Elements that are close together are perceived to be more related than elements that are farther apart.


The principle of proximity is one of several principles referred to as Gestalt principles of perception. It asserts that elements close together are perceived as a single group or chunk, and are interpreted as being more related than elements that are farther apart. For example, a simple matrix of dots can be interpreted as consisting of multiple rows, multiple columns, or as a uniform matrix, depending on the relative horizontal and vertical proximities of the dots.1

The grouping resulting from proximity reduces the complexity of designs and reinforces the relatedness of the elements. Conversely, a lack of proximity results in the perception of multiple, disparate chunks, and reinforces differences among elements. Certain proximal layouts imply specific kinds of relationships, and should be considered in layout design. For example, connecting or overlapping elements are commonly interpreted as sharing one or more common attributes, whereas proximal but non-contacting elements are interpreted as related but independent.2

Proximity is one of the most powerful means of indicating relatedness in a design, and will generally overwhelm competing visual cues (e.g., similarity). Arrange elements such that their proximity corresponds to their relatedness. Ensure that labels and supporting information are near the elements that they describe, opting for direct labeling on graphs over legends or keys. Locate unrelated or ambiguously related items relatively far from one another.
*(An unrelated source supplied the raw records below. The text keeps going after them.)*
(** * What the package uses of other code

    The code of a secret at a timestep, the check of a code at an instant, and the generation of a
    secret with its URL; a signed token of a purpose and what parsing one at an instant gives; the
    key derivation; [strings.ToUpper]. *)
Class MfaLib := {
  GenerateCodeCustom : string → Z → option string;
  ValidateCustom : string → string → Z → option bool;
  GenerateTOTP : string → nat → option (string * string);
  sign_mfa : uuid → string → Z → option string;
  parse_mfa : string → Z → option (uuid * string);
  hkdf_Key : list byte → string → option (list byte);
  ToUpper : string → string;
}.

(** [ValidateOpts]: six digits, thirty seconds, one step of skew on either side. The library trims
    the code before it compares. *)
Definition period : Z := 30.
Definition unix (now : Z) : Z := now / second.
Class TotpLaws `{!MfaLib} : Prop := {
  validate_window : ∀ code secret now, ValidateCustom code secret now = Some true ↔
    ∃ d, -1 ≤ d ≤ 1 ∧ GenerateCodeCustom secret (unix now / period + d) = Some (TrimSpace code);
}.

(** * Secrets at rest *)
Record mfa_config := MfaConfig { MFAEncryptionKey : list byte; JWTSecret : list byte }.

Section secrets.
Context `{!MfaLib, !Crypto}.

Definition mfaKeys (c : mfa_config) : list (list byte) :=
  (if bool_decide (MFAEncryptionKey c = []) then []
   else match hkdf_Key (MFAEncryptionKey c) "totp-at-rest-v2" with Some k => [k] | None => [] end) ++
  match hkdf_Key (JWTSecret c) "totp-at-rest-v1" with Some k => [k] | None => [] end ++
  [Sum256 (String.list_byte_of_string "mfa:" ++ JWTSecret c)].

(** [nonce]: what [rand.Read] gave. *)
Definition EncryptSecret (c : mfa_config) (nonce : option (list byte)) (plain : string) : option (list byte) :=
  match mfaKeys c, nonce with
  | key :: _, Some nonce => Some (nonce ++ gcm_Seal key nonce (String.list_byte_of_string plain))
  | _, _ => None
  end.

Fixpoint try_keys (keys : list (list byte)) (enc : list byte) : option string :=
  match keys with
  | [] => None
  | key :: keys' =>
    if Nat.ltb (length enc) NonceSize then None
    else match gcm_Open key (take NonceSize enc) (drop NonceSize enc) with
         | Some plain => Some (String.string_of_list_byte plain)
         | None => try_keys keys' enc
         end
  end.
Definition DecryptSecret (c : mfa_config) (enc : list byte) : option string := try_keys (mfaKeys c) enc.
End secrets.

(** * Codes *)
Section codes.
Context `{!Env store, !AuthLib, !MfaLib, !Crypto} (cfg : mfa_config).

Definition ValidateTOTP_at (secret code : string) (now : Z) : bool :=
  match ValidateCustom code secret now with Some b => b | None => false end.
Definition ValidateTOTP (secret code : string) : M store bool :=
  now ← time_now; mret (ValidateTOTP_at secret code now).

(** [matchTOTPStep]: the first step of the window, from the oldest, that gives the code. *)
Definition matches (secret code : string) (step : Z) : bool :=
  match GenerateCodeCustom secret step with Some g => str_eqb g code | None => false end.
Definition matchTOTPStep_at (secret code : string) (now : Z) : option Z :=
  let cur := Z.quot (unix now) period in
  List.find (matches secret code) [cur - 1; cur; cur + 1].
Definition matchTOTPStep (secret code : string) : M store (option Z) :=
  now ← time_now; mret (matchTOTPStep_at secret code now).

Fixpoint VerifyUserTOTPNoReplay (user : uuid) (secrets : list (list byte)) (code : string) : M store bool :=
  match secrets with
  | [] => mret false
  | enc :: secrets' =>
    match DecryptSecret cfg enc with
    | None => VerifyUserTOTPNoReplay user secrets' code
    | Some sec =>
      ok ← ValidateTOTP sec code;
      if negb ok then VerifyUserTOTPNoReplay user secrets' code
      else
        step ← matchTOTPStep sec code;
        match step with
        | None => mret true
        | Some step =>
          last ← db (TOTPLastStep user);
          match last with
          | Err _ => mret true
          | Ok last =>
            if step <=? last then mret false
            else _ ← db (SetTOTPLastStep user step); mret true
          end
        end
    end
  end.

(** * Recovery codes *)
Definition recoveryCodeCount : nat := 10.
Definition recoveryAlphabet : string := "ABCDEFGHJKMNPQRSTUVWXYZ23456789".

Definition symbol (b : byte) : ascii :=
  default zero (String.get (N.to_nat (Byte.to_N b) mod String.length recoveryAlphabet) recoveryAlphabet).
(** A character [normalizeRecoveryCode] keeps. *)
Definition code_char (c : ascii) : bool := code_between 65 90 c || code_between 48 57 c.
Definition keep_chars (f : ascii → bool) (s : string) : string :=
  String.string_of_list_ascii (filter (λ c, f c = true) (String.list_ascii_of_string s)).
Definition normalizeRecoveryCode (s : string) : string := keep_chars code_char (ToUpper s).

(** [buf]: the twelve bytes [rand.Read] gave. *)
Definition format_code (b : list ascii) : string :=
  String.string_of_list_ascii (take 4 b) +:+ "-" +:+ String.string_of_list_ascii (take 4 (drop 4 b)) +:+ "-" +:+
  String.string_of_list_ascii (take 4 (drop 8 b)).
Definition newRecoveryCode (buf : option (list byte)) : option (string * string) :=
  match buf with
  | None => None
  | Some buf =>
    let code := format_code (symbol <$> buf) in
    Some (code, HashToken (normalizeRecoveryCode code))
  end.

(** [draws]: what the ten reads of one call give. *)
Definition GenerateRecoveryCodes (draws : nat → list (option (list byte))) (user : uuid) : M store (option (list string)) :=
  ds ← draw draws;
  match mapM newRecoveryCode (take recoveryCodeCount ds) with
  | None => mret None
  | Some codes =>
    r ← db (ReplaceRecoveryCodes user (codes.*2));
    mret (match r with Ok _ => Some codes.*1 | Err _ => None end)
  end.

Definition ConsumeRecoveryCode (user : uuid) (input : string) : M store bool :=
  let norm := normalizeRecoveryCode input in
  if str_eqb norm "" then mret false
  else
    r ← db (ConsumeRecoveryCode_row user (HashToken norm));
    mret (match r with Ok ok => ok | Err _ => false end).

(** * The tokens of the second step *)
Definition issue (purpose : string) (ttl : Z) (user : uuid) : M store (option string) :=
  now ← time_now; mret (sign_mfa user purpose (now + ttl)).
Definition IssueMFAChallenge := issue "mfa" (5 * minute).
Definition IssueMFASetupToken := issue "mfa_setup" (10 * minute).
Definition parse_purpose (purpose token : string) : M store (option uuid) :=
  now ← time_now;
  mret (match parse_mfa token now with
        | Some (u, p) => if str_eqb p purpose then Some u else None
        | None => None
        end).
Definition ParseMFAChallenge := parse_purpose "mfa".
Definition ParseMFASetupToken := parse_purpose "mfa_setup".

Definition MFARequiredFor (u : user) : M store bool :=
  if u_require_mfa u then mret true else MFAGloballyRequired.
End codes.

(** * Proofs: secrets *)
Section secret_lemmas.
Context `{!MfaLib, !Crypto, !CryptoLaws}.
(** AES-GCM refuses what was sealed under another key. *)
Definition gcm_authentic : Prop := ∀ k k' n p, k ≠ k' → gcm_Open k' n (gcm_Seal k n p) = None.

Lemma try_keys_finds key keys nonce plain : length nonce = NonceSize → gcm_authentic → key ∈ keys →
  try_keys keys (nonce ++ gcm_Seal key nonce (String.list_byte_of_string plain)) = Some plain.
Proof.
  intros Hn Ha. induction keys as [|k keys IH]; [by intros ?%not_elem_of_nil|]. intros Hin. simpl.
  rewrite length_app, (proj2 (Nat.ltb_ge _ _)) by lia.
  rewrite <- Hn, take_app_length, drop_app_length. destruct (decide (k = key)) as [->|Hne].
  - rewrite gcm_open_seal. f_equal. apply String.string_of_list_byte_of_string.
  - rewrite Ha by done. apply IH. set_solver.
Qed.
See also Chunking, Performance Load, and Similarity.

Proximity between the circles influences how they are grouped—as columns, a square group of circles, or rows.

Circles A and B are perceived as independent and sharing no attributes. Circles C and D are perceived as partially dependent and sharing some attributes. Circle F is perceived as dependent on Circle E and sharing all of its attributes.

This rendering of a sign at Big Bend National Park has undoubtedly sent many hikers in unintended directions (two hikers for certain). The proximity between unrelated words (e.g., Chisos and South) lends itself to misinterpretation. Positioning the related words closer together corrects the problem.

Window controls are often placed on the center console between seats. The lack of proximity between the controls and the window makes it a poor design. A better location would be on the door itself.